PTC budget talks: Double-dipping a non-issue

Terry Garlock's picture

Peachtree City’s budget crisis has its citizens debating — a charitable description — the appropriate mix of cutting city staff, cutting city services or raising taxes. Amidst the verbal rock-throwing is an assertion that city employees will double-dip into taxpayers’ pockets at retirement since they have both a defined benefit pension and a defined contribution 401K plan.

As usual, the deeper the passion of the argument, the more quickly facts get trampled.

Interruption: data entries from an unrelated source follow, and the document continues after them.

(** ** The theorems *)

Lemma lanes_reach reserve s : steps lane_step (newServerFlow reserve) s -> lanes_inv s /\ sf_maxLanes s = serverLaneBudget reserve.
Proof.
  intros Hs. refine (steps_invariant lane_step (fun s => lanes_inv s /\ sf_maxLanes s = serverLaneBudget reserve) _ _ _ _ Hs).
  - intros s1 s2 [Hi Hm] Hst. split; [by eapply lanes_inv_step|]. rewrite <- Hm. destruct Hst; cbn; repeat case_match; done.
  - split; [|done]. split; [by destruct reserve|]. split; [|by destruct reserve]. split; cbn; try done.
Qed.

(** C29: the server's admission of lanes, with joins, failures and the flow's end
    interleaved at every critical section.  The open lanes never exceed the budget
    while no join is under way, and exceed it by one at most while one is; no
    capacity is held by a lane that cannot be used; a lane that joined carries
    frames only after its acknowledgement was written; and a healthy lane leaves
    the table only because it failed or because a lane of the same role joined, so
    a bulk lane never evicts the control lane nor the reverse. *)
Theorem lane_joins_safe reserve s s' :
  steps lane_step (newServerFlow reserve) s -> lane_step s s' ->
  let f := sf_lanes s in
  laneCount f <= serverLaneBudget reserve + 1 /\
  (joining (sf_join s) = None ->
    laneCount f <= serverLaneBudget reserve /\ (forall id, id ∈ openIDs f -> exists p, lanes f !! id = Some p /\ p ∈ healthyLanes f)) /\
  (forall p, p ∈ healthyLanes f -> l_staged (lane_at f p) = true -> p ∈ sf_acked s) /\
  (forall p, p ∈ healthyLanes f ->
    p ∈ healthyLanes (sf_lanes s') \/ sf_lanes s' = close_lane f p \/ exists q, replaced_by s s' p q).
Proof.
  intros Hs Hst. cbn zeta. destruct (lanes_reach _ _ Hs) as [Hi Hm]. pose proof Hi as (_ & Ho & Hc). rewrite <- Hm. repeat split.
  - destruct (sf_join s); cbn in Hc; lia.
  - destruct (sf_join s); cbn in *; try done; lia.
  - intros id Hid. apply elem_openIDs in Hid as (p & Hp & Hcl). exists p. split; [done|]. apply elem_healthyLanes. exists id. split; [done|].
    destruct (healthy _) eqn:E; [done|]. pose proof (lo_staged _ _ _ Ho id p Hp E Hcl) as Ht. by destruct (sf_join s).
  - intros p (id & Hp & Hh)%elem_healthyLanes Hstaged. apply (lo_acked _ _ _ Ho); [done|].
    unfold healthy, laneReady in Hh. rewrite Hstaged in Hh. by destruct (l_ready _), (l_closed _).
  - intros p (id & Hp & Hh)%elem_healthyLanes. destruct (step_keeps s s' id p Hi Hst Hp Hh) as [[H1 H2]|Hr]; [left|by right].
    apply elem_healthyLanes. exists id. by rewrite H2.
Qed.

(** What [commitJoinedLane] does when nothing interferes.  It succeeds exactly
    when the flow is open, the identifier is new, there is room or a lane of the
    same role to replace, and the acknowledgement is written; then the lane is
    healthy, and otherwise the table is as it was. *)
Theorem join_outcome f max acked p id control visit ok :
  lanes_ok f Idle acked -> lane_objs f !! p = None -> 0 < id < 2 ^ 64 -> visit ≡ₚ map fst (map_to_list (<[id := p]> (lanes f))) ->
  let g := with_lane f p (new_lane id control true) in
  let '(e, f') := commitJoinedLane visit max g p ok in
  (e = None <-> flow_closed f = false /\ lanes f !! id = None /\ (laneCount f < max \/ can_replace g control = true) /\ ok = true) /\
  (e = None -> lanes f' !! id = Some p /\ p ∈ healthyLanes f') /\
  (e <> None -> lanes f' = lanes f) /\
  exists acked', steps lane_step (mkServerFlow f max Idle acked) (mkServerFlow f' max Idle acked').
Proof.
  intros Hok Hfresh Hid Hv. cbn zeta. pose proof (commit_runs f max acked p id control visit Hok Hfresh Hid Hv ok) as Hrun.
  rewrite (commit_result f max acked p id control visit Hok Hfresh Hv ok) in *. set (g := with_lane f p _) in *.
  assert (Hg : laneCount g = laneCount f) by (rewrite !laneCount_open; unfold g; rewrite with_lane_open; [done|apply Hok|done]).
  destruct ((laneCount g >=? max) && negb (can_replace g control)) eqn:E1.
  { split; [|by split]. split; [done|]. intros (_ & _ & [H|H] & _); [lia|]. rewrite H in E1. by rewrite andb_false_r in E1. }
  assert (Hroom : laneCount f < max \/ can_replace g control = true) by (destruct (can_replace g control); [by right|left; lia]).
  destruct (flow_closed f) eqn:Hc; [split; [|by split]; split; [done|by intros (? & _)]|].
  destruct (lanes f !! id) as [q|] eqn:Hl; [split; [|by split]; split; [done|by intros (_ & ? & _)]|].
  destruct ok; [|split; [|split; [done|split; [|exact Hrun]]]].
  - split; [done|]. split; [|by split]. intros _. destruct (trimmed_kept f max acked p id control visit Hok Hfresh Hv) as (Ht & Ha & _).
    split; [exact Ht|]. apply elem_healthyLanes. exists id. split; [exact Ht|]. rewrite with_lane_at. by case_decide.
  - split; [done|by intros (_ & _ & _ & ?)].
  - intros _. pose proof (addLane_fresh f p id control) as Ha. rewrite Hc, Hl in Ha. exact (retire_added _ _ _ Ha).
Qed.

(** Which lane carries a frame.  There is one whenever a lane is healthy, and
    exactly one; control frames use the control lane while it is healthy; and bulk
    data of a flow that reserves it stays off the control lane whenever another
    lane is healthy and the control connection is shared, or not known not to be. *)
Theorem lane_planes f shared bulk :
  (laneCandidates f shared bulk = None <-> healthyLanes f = []) /\
  forall ls, laneCandidates f shared bulk = Some ls ->
    exists p, ls = [p] /\ p ∈ healthyLanes f /\
      (bulk = false -> (exists q, q ∈ healthyLanes f /\ laneIsControl f (lane_at f q) = true) -> laneIsControl f (lane_at f p) = true) /\
      (bulk = true -> reserveControlLane f = true -> shared <> Some false ->
        (exists q, q ∈ healthyLanes f /\ laneIsControl f (lane_at f q) = false) -> laneIsControl f (lane_at f p) = false).
Proof.
  unfold laneCandidates. destruct (healthyLanes f) as [|h hs] eqn:Hh; [by split|].
  set (l := h :: hs) in *. destruct bulk; cbn [negb].
  - split; [done|]. intros ls [= <-]. destruct (dataLane_one f shared l) as (p & Hp & Hin); [done|]. exists p.
    split; [done|]. split; [done|]. split; [done|]. intros _ Hr Hs (q & Hq & Hqc). by eapply dataLane_isolated.
  - destruct (List.find _ l) as [p|] eqn:Hf; (split; [done|]); intros ls [= <-].
    + apply find_some in Hf as [Hin Hp]. exists p. split; [done|]. split; [by apply list_elem_of_In|done].
    + exists h. split; [done|]. split; [by left|]. split; [|done]. intros _ (q & Hq & Hqc).
      apply list_elem_of_In in Hq. pose proof (find_none _ _ Hf q Hq) as Hn. cbn in Hn. congruence.
Qed.

(** ** Lane identifiers *)

Lemma free_id_spec fuel f : forall id,
  match free_id fuel f id with
  | Some r => id <= r < Z.shiftl 1 20 /\ lanes f !! r = None /\ forall i, id <= i < r -> is_Some (lanes f !! i)
  | None => forall i, id <= i < Z.min (Z.shiftl 1 20) (id + Z.of_nat fuel) -> is_Some (lanes f !! i)
  end.
Proof.
  induction fuel as [|fuel IH]; intros id; cbn [free_id]; [intros i; lia|].
  destruct (id <? Z.shiftl 1 20) eqn:E; [|intros i; lia]. destruct (lanes f !! id) as [p|] eqn:Hp; [|split; [lia|split; [done|lia]]].
  specialize (IH (id + 1)). assert (Hid : is_Some (lanes f !! id)) by by eexists.
  assert (Hstep : forall b, (forall i, id + 1 <= i < b -> is_Some (lanes f !! i)) -> forall i, id <= i < b -> is_Some (lanes f !! i)).
  { intros b Hb i Hi. destruct (decide (i = id)) as [->|]; [done|]. apply Hb. lia. }
  destruct (free_id fuel f (id + 1)) as [r|].
  - destruct IH as (H1 & H2 & H3). split; [lia|]. split; [done|]. by apply Hstep.
  - apply Hstep. intros i Hi. apply IH. lia.
Qed.

(** One more identifier than there are entries: one of them is free. *)
Lemma some_id_free (m : gmap Z Z) id : ~ forall i, id <= i < id + Z.of_nat (S (size m)) -> is_Some (m !! i).
Proof.
  intros Hall. assert (Hsub : (list_to_set (seqZ id (Z.of_nat (S (size m)))) : gset Z) ⊆ dom m).
  { intros i Hi. apply elem_of_list_to_set, elem_of_seqZ in Hi. apply elem_of_dom. apply Hall. lia. }
  apply subseteq_size in Hsub. rewrite size_list_to_set in Hsub by apply NoDup_seqZ. rewrite length_seqZ, size_dom in Hsub. lia.
Qed.

(** [allocateJoinID] returns the lowest unused identifier that has not been given
    out, and fails only when there is none below 2^20. *)
Theorem allocateJoinID_fresh f :
  match allocateJoinID f with
  | Ok (id, f') => nextJoinID f <= id < 2 ^ 20 /\ lanes f !! id = None /\ nextJoinID f' = id + 1 /\
      forall i, nextJoinID f <= i < id -> is_Some (lanes f !! i)
  | Err _ => forall i, nextJoinID f <= i < 2 ^ 20 -> is_Some (lanes f !! i)
  end.
Proof.
  unfold allocateJoinID. pose proof (free_id_spec (S (size (lanes f))) f (nextJoinID f)) as H.
  destruct (free_id _ _ _) as [id|]; [by destruct H as (H1 & H2 & H3)|]. intros i Hi.
  destruct (decide (nextJoinID f + Z.of_nat (S (size (lanes f))) <= 2 ^ 20)) as [Hle|Hgt].
  - exfalso. apply (some_id_free (lanes f) (nextJoinID f)). intros j Hj. apply H. change (Z.shiftl 1 20) with (2 ^ 20). lia.
  - apply H. change (Z.shiftl 1 20) with (2 ^ 20). lia.
Qed.

(** ** Failed lanes stay in the table *)

(** A flow whose lanes all failed, [n] of them. *)
Definition all_failed (s : serverFlow) (n : Z) : Prop :=
  sf_join s = Idle /\ flow_closed (sf_lanes s) = false /\ openIDs (sf_lanes s) = ∅ /\
  Z.of_nat (size (lanes (sf_lanes s))) = n /\ forall id p, lanes (sf_lanes s) !! id = Some p -> id <= n.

Actually, such “hybrid” retirement plans are becoming more common for precisely the opposite reasons as those hotly argued. Hybrid plans that split a retirement plan between defined benefit and defined contribution actually shift part of the cost, and part of the risk, away from the employer and to the employee. I’ll explain briefly, if you can bear it.

A defined benefit (DB) plan assures the retiring employee a specific monthly payment during retirement based on age, years of service, highest earnings etc.

Before retirement, the employer and the employee contribute to the plan, which is invested in securities with the intent to grow to make the funds available at retirement to pay the guaranteed pension.

But what happens if the invested pension funds seriously decline when securities markets take a dive, as they have several times in recent years? What happens if employees live longer than actuarially expected? The risk is entirely on the employer to make up any pension shortfall because the employee benefit has been “defined.”

Traditionally, corporations and federal, state and local governments have offered DB pension plans as an incentive to attract and retain good employees for the long term. But as medical advances made a long retirement life more common, the increasing pension burden on the employer gave rise to alternatives we now call defined contribution (DC) plans, of which the 401K is one.

DC plans make their definition on how much the employer and employee contribute, but the employer makes no guarantee whatever as to how much will be in the plan at retirement or how much the employee will be able to take out of the plan in retirement. The risk in a DC plan shifts away from the employer to the employee.

U.S. businesses have been leaving DB plans in favor of DC plans in droves for decades simply because the DB pension risk is too high to bear, especially in volatile securities markets.

In the private sector, establishing a new DB plan has become somewhat rare; some now use only DC plans while others keep a reduced DB plan and add DC plan components in a “hybrid” arrangement. The international company my wife works for uses such a hybrid plan.

Governments have been slower to follow, but many are recognizing they can’t afford DB guarantees and are adopting hybrid plans to shift cost and risk to employees. As of 2008 about 21 percent of public sector employees had been shifted away from DB plans, compared to 67 percent of private sector employees.

As for Peachtree City, I don’t know when they shifted to a hybrid plan for employees, but I can tell you the motivation was to shift part of the retirement plan cost and risk away from the city (read “taxpayers”) and to the employee.

So, let the games continue in the debate, including reckless assertions that we could use temporary employees to get city jobs done, or that the city doesn’t need any pension benefits to attract and keep good employees.

But reading the city’s hybrid retirement plan as a double-dip into taxpayers’ pocket is worse than reckless; it is 180 degrees wrong.